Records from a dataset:
(** C3.  Whatever object the service answers, [getRender] resolves; a
    field among [html] and [fetchResponses] that is absent or falsy, or
    whose decode chain fails at any step, comes back with the value it
    came in with. *)
Theorem getRender_absorbs_decode_failure env this renderId w fields :
  get_render env (polls w) (statusUrl this renderId)
    = Accepted (Some (JObj fields)) ->
  exists fields',
    (getRender env this renderId w).1 = Resolved (JObj fields') /\
    (truthy (get fields "html") = false \/ html_chain_fails (get fields "html") ->
     fields' !! "html" = fields !! "html") /\
    (truthy (get fields "fetchResponses") = false \/
     fetchResponses_chain_fails (get fields "fetchResponses") ->
     fields' !! "fetchResponses" = fields !! "fetchResponses").
Proof.
  intros Hget. exists (decode_fetchResponses (decode_html fields)).
  split; [by rewrite (getRender_accepted _ _ _ _ _ Hget)|]. split.
  - intros Hraw. rewrite decoded_html, decode_html_html.
    destruct Hraw as [->|Hfail]; [reflexivity|].
    apply inflate_None in Hfail. rewrite Hfail.
    by destruct (truthy _).
  - intros Hraw.
    rewrite decoded_fetchResponses, decode_fetchResponses_fetchResponses.
    destruct Hraw as [->|Hfail]; [reflexivity|].
    apply inflate_parse_None in Hfail. rewrite Hfail.
    by destruct (truthy _).
Qed.


Context {enc : Encoding}.

Lemma inflate_encoded s :
  inflate (JStr (base64 (gzip (utf8 s)))) = Some s.
Proof.
  unfold inflate.
  rewrite from_base64_base64. simpl.
  rewrite gunzip_gzip. simpl.
  by rewrite toString_utf8_utf8.
Qed.

Lemma truthy_encoded s : truthy (JStr (base64 (gzip (utf8 s)))) = true.
Proof.
  simpl. apply negb_true_iff, String.eqb_neq, base64_gzip_nonempty.
Qed.

(** C4.  An [html] field that holds base64(gzip(utf8(s))) comes back as
    [s], and a [fetchResponses] field that holds base64(gzip(utf8(j)))
    comes back as the value [JSON.parse] gives for [j]. *)
Theorem getRender_round_trip env this renderId w fields :
  get_render env (polls w) (statusUrl this renderId)
    = Accepted (Some (JObj fields)) ->
  exists fields',
    (getRender env this renderId w).1 = Resolved (JObj fields') /\
    (forall s,
       fields !! "html" = Some (JStr (base64 (gzip (utf8 s)))) ->
       fields' !! "html" = Some (JStr s)) /\
    (forall j parsed,
       fields !! "fetchResponses" = Some (JStr (base64 (gzip (utf8 j)))) ->
       JSON_parse j = Some parsed ->
       fields' !! "fetchResponses" = Some parsed).
Proof.
  intros Hget. exists (decode_fetchResponses (decode_html fields)).
  split; [by rewrite (getRender_accepted _ _ _ _ _ Hget)|]. split.
  - intros s Hs. rewrite decoded_html, decode_html_html.
    rewrite (get_Some _ _ _ Hs).
    by rewrite truthy_encoded, inflate_encoded.
  - intros j parsed Hj Hparse.
    rewrite decoded_fetchResponses, decode_fetchResponses_fetchResponses.
    rewrite (get_Some _ _ _ Hj).
    rewrite truthy_encoded, inflate_encoded. cbn.
    by rewrite Hparse.
Qed.

End Decoder.

(** ** The lifecycle controller *)

Lemma events_of_app l1 l2 : events_of (l1 ++ l2) = events_of l1 ++ events_of l2.
Proof. apply omap_app. Qed.

Lemma transport_of_app l1 l2 :
  transport_of (l1 ++ l2) = transport_of l1 ++ transport_of l2.
Proof. apply List.filter_app. Qed.

Lemma fetch_count_app l1 l2 :
  fetch_count (l1 ++ l2) = (fetch_count l1 + fetch_count l2)%nat.
Proof. unfold fetch_count. by rewrite List.filter_app, length_app. Qed.

Section Lifecycle.
Context {rt : Runtime} (env : Env) (this : Browser7).

Lemma getRender_run renderId w :
  getRender env this renderId w =
    (settled env this renderId (polls w), polled this renderId w).
Proof.
  unfold getRender, settled, mbind, M_bind, fetch_get, polled. cbn.
  destruct (get_render env _ _) as [?|? ?|[?|]]; reflexivity.
Qed.

Lemma emit_run onProgress event w out w' :
  emit env onProgress event w = (out, w') ->
  w' = delivered env onProgress event w /\
  (out = Resolved () \/
   exists f v, onProgress = Handler f /\ out = Rejected (CallbackThrew v) /\
               f (events_of (log w)) (event (now env (ticks w))) = Some v).
Proof.
  destruct onProgress as [|f]; cbn.
  - intros [= <- <-]. auto.
  - destruct (f _ _) as [v|] eqn:Hf; intros [= <- <-]; split; eauto 10.
Qed.

Lemma emit_normally onProgress event w :
  returns_normally onProgress ->
  emit env onProgress event w = (Resolved (), delivered env onProgress event w).
Proof.
  destruct onProgress as [|f]; cbn; [reflexivity|].
  intros Hf. by rewrite Hf.
Qed.

(** One turn of the loop, by cases on what the fetch gave and on what the
    handler did. *)
Lemma poll_unfold onProgress renderId maxAttempts remaining attempt w :
  poll env this onProgress renderId maxAttempts (S remaining) attempt w =
    let w1 := polled this renderId w in
    match settled env this renderId (polls w) with
    | Rejected e => (Rejected e, w1)
    | Resolved result =>
        match emit env onProgress (polling_event renderId result attempt) w1 with
        | (Rejected e, w2) => (Rejected e, w2)
        | (Resolved _, w2) =>
            if is_string (get_prop result "status") "completed" then
              match emit env onProgress (terminal_event completed renderId result) w2 with
              | (Rejected e, w3) => (Rejected e, w3)
              | (Resolved _, w3) => (Resolved result, w3)
              end
            else if is_string (get_prop result "status") "failed" then
              match emit env onProgress (terminal_event failed renderId result) w2 with
              | (Rejected e, w3) => (Rejected e, w3)
              | (Resolved _, w3) => (Rejected (Error (failure_message result)), w3)
              end
            else
              poll env this onProgress renderId maxAttempts remaining
                (attempt + 1) (record (Timer (retry_delay result)) w2)
        end
    end.
Proof.
  cbn [poll]. unfold mbind at 1, M_bind at 1. rewrite getRender_run. cbv zeta.
  destruct (settled env this renderId (polls w)) as [result|e]; [|reflexivity].
  unfold mbind at 1, M_bind at 1.
  destruct (emit env onProgress (polling_event renderId result attempt) _)
    as [[[]|e] w2]; [|reflexivity].
  destruct (is_string (get_prop result "status") "completed").
  { unfold mbind, M_bind. destruct (emit _ _ _ _) as [[[]|e] w3]; reflexivity. }
  destruct (is_string (get_prop result "status") "failed").
  { unfold mbind, M_bind. destruct (emit _ _ _ _) as [[[]|e] w3]; reflexivity. }
  reflexivity.
Qed.

(** *** What each step adds to the log *)

Lemma events_polled renderId w :
  events_of (log (polled this renderId w)) = events_of (log w).
Proof. cbn [polled log]. rewrite events_of_app. apply app_nil_r. Qed.

Lemma fetch_count_polled renderId w :
  fetch_count (log (polled this renderId w)) = S (fetch_count (log w)).
Proof. cbn [polled log]. rewrite fetch_count_app. cbn. lia. Qed.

## Task to complete
Read the entries and select each line where the word "Rejected" is found.

## Exercise answer
   exists f v, onProgress = Handler f /\ out = Rejected (CallbackThrew v) /\
    | Rejected e => (Rejected e, w1)
        | (Rejected e, w2) => (Rejected e, w2)
              | (Rejected e, w3) => (Rejected e, w3)
              | (Rejected e, w3) => (Rejected e, w3)
              | (Resolved _, w3) => (Rejected (Error (failure_message result)), w3)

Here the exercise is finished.